**What is expected:**
In total, how many lines of the data contain the word "list"? Only that number is wanted.

(Stored data entries)
------------------------------------------------------------
(** One row without an organization, and one for each membership; [new_id] draws
    their ids. *)
Definition log_user_event_impl (new_id : nat → string) (event_type : Z) (user_id : string) (device_type : Z) (event_date : option Z)
    (ip : string) : M EventDB () :=
  memberships ← gets (λ s, Membership_find_confirmed_by_user user_id (vault s));
  let own := set_actor (Event_new (new_id 0%nat) event_type event_date) (Some user_id) None None (Some user_id) device_type ip in
  let per_org := imap (λ n m, set_actor (Event_new (new_id (S n)) event_type event_date) (Some user_id) (Some (Membership.org_uuid m))
                                (Some (Membership.uuid m)) (Some user_id) device_type ip) memberships in
  Event_save_user_event (own :: per_org).

Definition in_range (lo hi n : Z) : bool := (lo <=? n) && (n <=? hi).

(** The column that names what the event is about, by its type. *)
Definition about (e : Event.t) (event_type : Z) (source_uuid : string) : Event.t :=
  let src := Some source_uuid in
  let cipher := if in_range 1100 1199 event_type then src else Event.cipher_uuid e in
  let collection := if in_range 1300 1399 event_type then src else Event.collection_uuid e in
  let group := if in_range 1400 1499 event_type then src else Event.group_uuid e in
  let member := if in_range 1500 1599 event_type then src else Event.org_user_uuid e in
  let policy := if in_range 1700 1799 event_type then src else Event.policy_uuid e in
  Event.mk (Event.uuid e) (Event.event_type e) (Event.user_uuid e) (Event.org_uuid e) cipher collection group member
    (Event.act_user_uuid e) (Event.device_type e) (Event.ip_address e) (Event.event_date e) policy (Event.provider_uuid e)
    (Event.provider_user_uuid e) (Event.provider_org_uuid e).

Definition log_event_impl (new_id : string) (event_type : Z) (source_uuid org_id act_user_id : string) (device_type : Z)
    (event_date : option Z) (ip : string) : M EventDB () :=
  let e := about (Event_new new_id event_type event_date) event_type source_uuid in
  Event_save (set_actor e (Event.user_uuid e) (Some org_id) (Event.org_user_uuid e) (Some act_user_id) device_type ip).
End rows.

Module EventRange.
Record t := mk { start : string; end_ : string; continuation_token : option string }.
End EventRange.
Module EventCollection.
Record t := mk { type : Z; date : string; cipher_id : option string; organization_id : option string }.
End EventCollection.

(** ** Handlers *)
Section handlers.
Context `{E : Env} `{J : JsonText} `{CH : Chrono} `{EC : EventConfig} `{OC : OrgConfig}.

Definition log_user_event (new_id : nat → string) (event_type : Z) (user_id : string) (device_type : Z) (ip : string) : M EventDB () :=
  when org_events_enabled (log_user_event_impl new_id event_type user_id device_type None ip).
Definition log_event (new_id : string) (event_type : Z) (source_uuid org_id act_user_id : string) (device_type : Z) (ip : string)
    : M EventDB () :=
  when org_events_enabled (log_event_impl new_id event_type source_uuid org_id act_user_id device_type None ip).

(** [parse_date]. *)
Definition parse_date (date : string) : M EventDB Z :=
  match parse_rfc3339 date with Some t => mret t | None => throw (MkError 500 "called `Result::unwrap()` on an `Err` value") end.

Definition get_continuation_token (events_json : list Json) : option string :=
  if Z.of_nat (length events_json) =? PAGE_SIZE then
    match last events_json with
    | Some last_event => match Json_get "date" last_event with JsString s => Some s | _ => None end
    | None => None
    end
  else None.
(* ===== verification/Members.v ===== *)
(** The members of an organization: the handlers that change them.

    Models the routes on organizations and members of
    src/src/api/core/organizations.rs (creation, leaving, invitation,
    confirmation, editing, removal, revocation, policies, account recovery),
    [accept_org_invite] of api/core/mod.rs, the enforcement of two-step login of
    api/core/two_factor/mod.rs, the directory import of api/core/public.rs and
    the role change of api/admin.rs. A handler gets what its guard returned and
    the values that the request draws at random. Entries of the event log,
    notifications to other devices and the JSON of the answers are left out. *)
From S2P Require Import Prelude Schema Roles Users Invariants Samples TwoFactors OneTimeCodes Sends EmergencyRows Memberships Groups Collections Guards VaultItems Ciphers Policies Organizations Emergency.
Local Open Scope Z_scope.

(** [serde_json::Value]; the handlers only compare one with [true]. *)
Inductive Value := JBool (b : bool) | JOther (text : string).
#[export] Instance Value_eq_dec : EqDecision Value.
Proof. solve_decision. Defined.
Definition put_auth_request (auth_request_id : string) (data : AuthResponseRequest.t) (headers : Headers.t)
    : M DB AuthRequest.t :=
  o ← gets (AuthRequest_find_by_uuid_and_user auth_request_id (User.uuid (Headers.user headers)));
  auth_request ← some_or o "AuthRequest doesn't exist";
  if negb (Device.uuid (Headers.device headers) == AuthResponseRequest.device_identifier data)
  then err "AuthRequest doesn't exist" else
  if bool_decide (is_Some (AuthRequest.approved auth_request))
  then err "An authentication request with the same device already exists" else
  if AuthResponseRequest.request_approved data then
    let auth_request := AuthRequest.set_approved (λ _, Some (AuthResponseRequest.request_approved data)) auth_request in
    let auth_request := AuthRequest.set_enc_key (λ _, Some (AuthResponseRequest.key data)) auth_request in
    let auth_request := AuthRequest.set_master_password_hash (λ _, AuthResponseRequest.master_password_hash data) auth_request in
    let auth_request := AuthRequest.set_response_device_id (λ _, Some (AuthResponseRequest.device_identifier data)) auth_request in
    let auth_request := AuthRequest.set_response_date (λ _, Some now) auth_request in
    AuthRequest_save auth_request ;; mret auth_request
  else AuthRequest_delete auth_request ;; mret auth_request.

Definition get_auth_request_response (auth_request_id code : string) (client_headers : ClientHeaders.t) : M DB AuthRequest.t :=
  o ← gets (AuthRequest_find_by_uuid auth_request_id);
  auth_request ← some_or o "AuthRequest doesn't exist";
  if negb (AuthRequest.device_type auth_request == ClientHeaders.device_type client_headers)
     || negb (AuthRequest.request_ip auth_request == ClientHeaders.ip client_headers)
     || negb (AuthRequest_check_access_code auth_request code)
  then err "AuthRequest doesn't exist" else mret auth_request.

Definition get_auth_requests_pending (headers : Headers.t) (d : DB) : list AuthRequest.t :=
  where_ (λ r, bool_decide (AuthRequest.approved r = None)) (AuthRequest_find_by_user (User.uuid (Headers.user headers)) d).
Definition get_auth_requests := get_auth_requests_pending.

(** The job [purge_auth_requests]. *)
Definition purge_auth_requests : M DB () := AuthRequest_purge_expired_auth_requests.
End handlers.
(** *** Pages *)

Definition user_with_dates (u : User.t) : M DB Json :=
  usr ← User_to_json u;
  mret (Json_set "createdAt" (JsString (format_local (User.created_at u))) (Json_set "userEnabled" (JsBool (User.enabled u)) usr)).
Definition get_users_json : M DB Json :=
  all ← gets User_get_all;
  l ← traverse all (λ '(u, _),
    usr ← user_with_dates u;
    last ← gets (User_last_active u);
    mret (Json_set "lastActive" (json_opt (λ t, JsString (format_local t)) last) usr));
  mret (JsArray l).
Definition get_user_by_mail_json (mail : string) : M DB Json :=
  o ← gets (User_find_by_mail mail);
  match o with Some u => user_with_dates u | None => err_code "User doesn't exist" 404 end.
Definition get_user_json (user_id : string) : M DB Json := u ← get_user_or_404 user_id; user_with_dates u.

(** The data of the page; rendering the template is left out. *)
Definition users_overview : M DB Json :=
  all ← gets User_get_all;
  l ← traverse all (λ '(u, sso_u),
    usr ← User_to_json u;
    cipher_count ← gets (Cipher_count_owned_by_user (User.uuid u));
    attachment_count ← gets (Attachment_count_by_user (User.uuid u));
    total ← gets (Attachment_size_by_user (User.uuid u));
    attachment_size ← lift (get_display_size total);
    last ← gets (User_last_active u);
    let set k x j := Json_set k x j in
    mret (set "sso_identifier" (JsString (match sso_u with Some s => SsoUser.identifier s | None => "" end))
      (set "last_active" (JsString (match last with Some t => format_local t | None => "Never" end))
      (set "created_at" (JsString (format_local (User.created_at u)))
      (set "user_enabled" (JsBool (User.enabled u))
      (set "attachment_size" (JsString attachment_size)
      (set "attachment_count" (json_number attachment_count)
      (set "cipher_count" (json_number cipher_count) usr)))))))%string);
  mret (JsArray l).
------------------------------------------------------------
**Result below:**
2